Correctly set cache headers for files served from object storage
Summary
Per https://gitlab.com/gitlab-com/gl-infra/infrastructure/issues/7942#note_221058899
When the UploadsController
serves a file, it sets Cache-Control
headers that it expects the client to see. However, when object storage is enabled, we use the sendurl
, rather than sendfile
, function of gitlab-workhorse (to stream the bytes from the object store). This uses the Cache-Control
headers sent by the object store, rather than those sent by Rails.
Steps to reproduce
Visit, e.g., https://gitlab.com/uploads/-/system/user/avatar/1149402/avatar.png?width=23 - note the Cache-Control
header
What is the current bug behavior?
Rails returns a public, max-age=...
header which is ignored. Google Cloud (the object store) returns a private, max-age=0
header which is sent to the client.
What is the expected correct behavior?
The Rails Cache-Control
header should be sent instead.
Output of checks
This bug happens on GitLab.com
Possible fixes
In Workhorse, the offending line is https://gitlab.com/gitlab-org/gitlab-workhorse/blob/master/internal/sendurl/sendurl.go#L143 .

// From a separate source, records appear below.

(* ===== verification/AuthHandlers.v ===== *)
(** * The handlers of users and sessions

    [internal/api/auth_handler.go]: registration, login, refresh and logout
    with the refresh token in a cookie, and the user of a token. *)

From S2P Require Import Prelude GoStrings Json GoTime Models World.
From S2P Require Import OrderService.
From S2P Require Import Auth.
From S2P Require Import Redis.
From S2P Require Import RateLimit.
From S2P Require Import Lock Http OrderHandlers.

Record registerRequest := mkRegisterRequest { register_Email : string; register_Password : string; register_Role : string }.
Record loginRequest := mkLoginRequest { login_Email : string; login_Password : string }.

Record userResponse := mkUserResponse {
  userResponse_ID : string;
  userResponse_Email : string;
  userResponse_Role : string;
  userResponse_CreatedAt : Z;
  userResponse_UpdatedAt : Z
}.

Record loginResponse := mkLoginResponse {
  loginResponse_AccessToken : string; loginResponse_TokenType : string; loginResponse_User : userResponse
}.

Definition refreshTokenCookieName : string := "refresh_token".

Definition decode_registerRequest (body : string) : option registerRequest :=
  ms ← Decode body;
  let '(email, e1) := string_field "email" ms in
  let '(password, e2) := string_field "password" ms in
  let '(role, e3) := string_field "role" ms in
  if e1 || e2 || e3 then None else Some (mkRegisterRequest email password role).

Definition decode_loginRequest (body : string) : option loginRequest :=
  ms ← Decode body;
  let '(email, e1) := string_field "email" ms in
  let '(password, e2) := string_field "password" ms in
  if e1 || e2 then None else Some (mkLoginRequest email password).

Definition userResponse_json (u : userResponse) : option json :=
  created ← time_json (userResponse_CreatedAt u);
  updated ← time_json (userResponse_UpdatedAt u);
  Some (JObj [("id", JStr (userResponse_ID u)); ("email", JStr (userResponse_Email u));
              ("role", JStr (userResponse_Role u)); ("created_at", created); ("updated_at", updated)]).

Definition loginResponse_json (l : loginResponse) : option json :=
  user ← userResponse_json (loginResponse_User l);
  Some (JObj [("access_token", JStr (loginResponse_AccessToken l)); ("token_type", JStr (loginResponse_TokenType l));
              ("user", user)]).

Section auth_handlers.
Context `{External} `{AuthExternal} `{Redis R}.

Definition newUserResponse (user : User) : userResponse :=
  mkUserResponse (UUID_String (User_ID user)) (User_Email user) (User_Role user) (User_CreatedAt user) (User_UpdatedAt user).

(** ** The cookie of the refresh token *)

(** [time.Until] and [Seconds] truncate towards zero. *)
Definition setRefreshTokenCookie (s : Server) (rw : ResponseWriter) (token : string) (expiresAt : Z) : M ResponseWriter :=
  let* now := time_now in
  let maxAge := Z.quot (expiresAt - now) time_Second in
  let maxAge := if maxAge <? 0 then 0 else maxAge in
  ret (SetCookie (mkCookie refreshTokenCookieName token "/auth" expiresAt maxAge true (Server_cookieSecure s) SameSiteLaxMode) rw).

Definition clearRefreshTokenCookie (s : Server) (rw : ResponseWriter) : M ResponseWriter :=
  let* now := time_now in
  ret (SetCookie (mkCookie refreshTokenCookieName "" "/auth" (now - 3600 * time_Second) (-1) true
         (Server_cookieSecure s) SameSiteLaxMode) rw).

(** ** The responses to errors *)

Definition register_error (rw : ResponseWriter) (err : error) : ResponseWriter :=
  if errors_Is err ErrInvalidInput then writeJSONError rw StatusBadRequest "invalid register input"
  else if errors_Is err ErrEmailAlreadyExists then writeJSONError rw StatusConflict "email already exists"
  else writeJSONError rw StatusInternalServerError "failed to register user".

Definition login_error (rw : ResponseWriter) (err : error) : ResponseWriter :=
  if errors_Is err ErrInvalidInput then writeJSONError rw StatusBadRequest "invalid login input"
  else if errors_Is err ErrInvalidCredentials then writeJSONError rw StatusUnauthorized "invalid email or password"
  else writeJSONError rw StatusInternalServerError "failed to login user".

Definition refresh_error (rw : ResponseWriter) (err : error) : ResponseWriter :=
  if errors_Is err ErrInvalidRefreshToken then writeJSONError rw StatusUnauthorized "invalid refresh token"
  else writeJSONError rw StatusInternalServerError "failed to refresh access token".

(** ** The handlers *)

Definition handleRegister : Handler (R := R) := λ r rw,
  match decode_registerRequest (Request_Body r) with
  | None => respond (writeJSONError rw StatusBadRequest "invalid JSON body")
  | Some req =>
    call (in_world (RegisterUser (mkRegisterUserParams (register_Email req) (register_Password req) (register_Role req))))
      (λ result, match result with
       | Err err => respond (register_error rw err)
       | Ok user => respond (writeJSON rw StatusCreated (userResponse_json (newUserResponse user)))
       end)
  end.

(** The setter of the cookie does not fail. *)
Definition with_cookie (m : M ResponseWriter) (rw : ResponseWriter)
    (k : ResponseWriter → World * R → ResponseWriter * (World * R)) : World * R → ResponseWriter * (World * R) :=
  call (in_world m) (λ result, match result with Ok rw' => k rw' | Err _ => k rw end).

Definition handleLogin (s : Server) : Handler (R := R) := λ r rw,
  match decode_loginRequest (Request_Body r) with
  | None => respond (writeJSONError rw StatusBadRequest "invalid JSON body")
  | Some req =>
    call (in_world (Login (Server_authService s) (mkLoginParams (login_Email req) (login_Password req))))
      (λ result, match result with
       | Err err => respond (login_error rw err)
       | Ok result =>
         with_cookie (setRefreshTokenCookie s rw (LoginResult_RefreshToken result) (LoginResult_RefreshTokenExpiresAt result)) rw
           (λ rw, respond (writeJSON rw StatusOK (loginResponse_json (mkLoginResponse (LoginResult_AccessToken result)
                    "Bearer" (newUserResponse (LoginResult_User result))))))
       end)
  end.

Definition handleRefresh (s : Server) : Handler (R := R) := λ r rw,
  match Request_Cookie r refreshTokenCookieName with
  | None => respond (writeJSONError rw StatusUnauthorized "missing refresh token")
  | Some value =>
    call (in_world (RefreshAccessToken (Server_authService s) value))
      (λ result, match result with
       | Err err => respond (refresh_error rw err)
       | Ok result => respond (writeJSON rw StatusOK (loginResponse_json
           (mkLoginResponse (RefreshAccessTokenResult_AccessToken result) "Bearer"
              (newUserResponse (RefreshAccessTokenResult_User result)))))
       end)
  end.

Definition handleLogout (s : Server) : Handler (R := R) := λ r rw,
  match Request_Cookie r refreshTokenCookieName with
  | None => with_cookie (clearRefreshTokenCookie s rw) rw (λ rw, respond (WriteHeader StatusNoContent rw))
  | Some value =>
    (* an error of Logout is at most logged *)
    call (in_world (Logout value)) (λ _,
      with_cookie (clearRefreshTokenCookie s rw) rw (λ rw, respond (WriteHeader StatusNoContent rw)))
  end.

Definition handleMe : Handler (R := R) := λ r rw,
  with_auth r rw (λ claims,
  call (in_world (AuthService_GetUser (Claims_UserID claims)))
    (λ result, match result with
     | Err _ => respond (writeJSONError rw StatusUnauthorized "unauthorized")
     | Ok user => respond (writeJSON rw StatusOK (userResponse_json (newUserResponse user)))
     end)).
End auth_handlers.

We could modify workhorse to merge certain headers from Rails into the response it sends back unconditionally. This might be OK, but we need to audit all users of send-url
in Rails and make sure it will be. There might be cases where it's inappropriate.
If any of those exist, the simplest option is probably going to be to add an override-headers
setting of some kind into the send-data:
payload we send to workhorse. This can contain a list of header names that it should take from the Rails response instead of from the upstream response. This would require changes to both rails and workhorse.